7 de octubre 2003 - 00:00

Cupones bursátiles

No puede favorecer al mercado bursátil la polémica en torno de las AFJP, porque se puede plantear un serio problema de liquidez en el sistema, si es que se dinamiza el proceso de recambios de afiliados. Más todavía, en caso de querer meterle un buen mordisco al dinero de la jubilación privada, en una primera etapa a la que se trata de vender como «mixta»: diciendo ahora que éste sí, en el mejor sistema. Los gobiernos, como siempre, desautorizan a la historia y se presentan como los supuestos salvadores del dinero de los depositantes: sin recordar el desastre total en que se convirtiera un sistema «de reparto», que se fuera por un gran agujero negro y con aportes derivados hacia todo otro fin, más allá del genuino. Baste preguntar a los actuales jubilados cuán contentos están con lo que cobran, después de treinta años de aportes. El nuevo desvío casi está cantando sin tapujos, un alto funcionario no dudó en decir: «Posiblemente con dinero de las AFJP...». Eso será otro problema. Ver, por caso, con qué tipo de activos quieren reemplazar el dinero efectivo que tomen (Cavallo, cuando modificó el «menú», utilizó el efectivo recaudado -unos $ 240 millones mensuales- en procurar seguir financiando los enormes orificios que sucesivos gobiernos, con su colaboración, fueron creando). Pero, el tema es que no solamente no llevaron al mercado bursátil a la gloria de los negocios, como se prometía al inicio sino que pueden presionar en demasía a una plaza bursátil, que tiene ciertos límites para poder hacer terreno absorbente.

Ahora llegamos al escalón de los «830» puntos Merval.

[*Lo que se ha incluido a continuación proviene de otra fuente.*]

(* ===== verification/UlogCrash.v ===== *)
(** * Crash atomicity of the redo protocol

    operation_process_persistent_redo publishes the shadow log with ulog_store
    and applies it with ulog_process.  This file follows every power failure of
    that run through ulog_recover: for a log that fits the base log, recovery
    leaves every word of the pool as it was or applies every entry. *)
From stdpp Require Import base numbers list list_numbers.
From Stdlib Require Import ZArith Lia Bool.
From S2P Require Import Prelude Pmem Checksum Ulog UlogFacts UlogRedo.

(** The size ulog_store rounds the entries to. *)
Definition store_size (es : list vent) : Z :=
  CACHELINE_ALIGN (16 * Z.of_nat (length es) + sizeof_entry_base).

(** [[a, a + n)] and [[b, b + k)] have no common address. *)
Definition apart (a n b k : Z) : Prop := a + n <= b \/ b + k <= a.

(** The situation in which the run starts: the shadow log at [src] holds [es]
    and its terminator, the persistent log at [dest] has been clobbered, both
    contain nothing but value entries, and neither overlaps the other or any
    target of [es]. *)
Record redo_pre (p_ops : pmem_ops) (dest src ulog_base_nbytes total : Z) (es : list vent)
    (m : mem) : Prop := RedoPre {
  rp_table : table p_ops = OPS_POOL;
  rp_ne : es <> [];
  rp_ok : Forall vent_ok es;
  rp_al : Forall vent_aligned es;
  rp_base8 : base p_ops mod 8 = 0;
  rp_dest8 : dest mod 8 = 0;
  rp_src8 : src mod 8 = 0;
  rp_dest0 : dest <> 0;
  rp_src0 : src <> 0;
  rp_len : 16 * Z.of_nat (length es) < 2 ^ 62;
  rp_total : 16 * Z.of_nat (length es) <> total;
  rp_fits : store_size es <= ulog_base_nbytes;
  rp_entries : read_bytes m (ulog_data src) (16 * length es) = enc_log es;
  rp_term : load64 m (ulog_data src + 16 * Z.of_nat (length es)) = 0;
  rp_cap : store_size es <= load64 m (ulog_capacity_addr src);
  rp_src_slots : slots_ok m (ulog_data src) (store_size es);
  rp_dest_cap : load64 m (ulog_capacity_addr dest) = 0;
  rp_dest_slots : slots_ok m (ulog_data dest) (store_size es);
  rp_apart : apart dest (64 + store_size es) src (64 + store_size es);
  rp_targets : Forall (fun v => apart dest (64 + store_size es) (base p_ops + ve_off v) 8 /\
                                apart src (64 + store_size es) (base p_ops + ve_off v) 8) es
}.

Si se desea obtener una visión muy optimista -encontrarle mucho techo aún- sin pasar por tamiz fino: pues, se puede considerar que al Merval hay que dividirlo por tres, por el tipo de cambio devaluado, y se llega a los «277» puntos actuales, cotejables con el pasado. Esa cifra estaría situada entre los momentos más hondos, de los valles tocados desde 1992 y a partir del quiebre de la tendencia.


Al terminar finito, uno podría también preguntarse: por cuánto hay que «dividir» al país actual, para poder compararlo con otro que estuviera la década anterior. Y de allí pueden salir dos conclusiones, tildando de «bajo» el actual nivel de las acciones, como de «alto» si se lo inserta en el escenario que nos sigue rodeando (sin crédito, sin solución de fondo en la economía, con muchas de esas empresas que todavía tienen que tratar de arreglar su propio default).


Posiblemente, de esto es que aparecen ruedas de volumen más que interesantes, pero con una lucha intensa entre fuerzas que se dividen armoniosamente entre: los que compran por «barato», lo que otros venden por «caro». Dos calificativos que, como es sensato, conviene tratar como impostores, siempre expuestos al cambio de las expectativas racionales. La diferencia puede sobrevenir cuando no haya hechos tan absurdos (como que un avión presidencial corra riesgos de ser confiscado en tierra extraña...).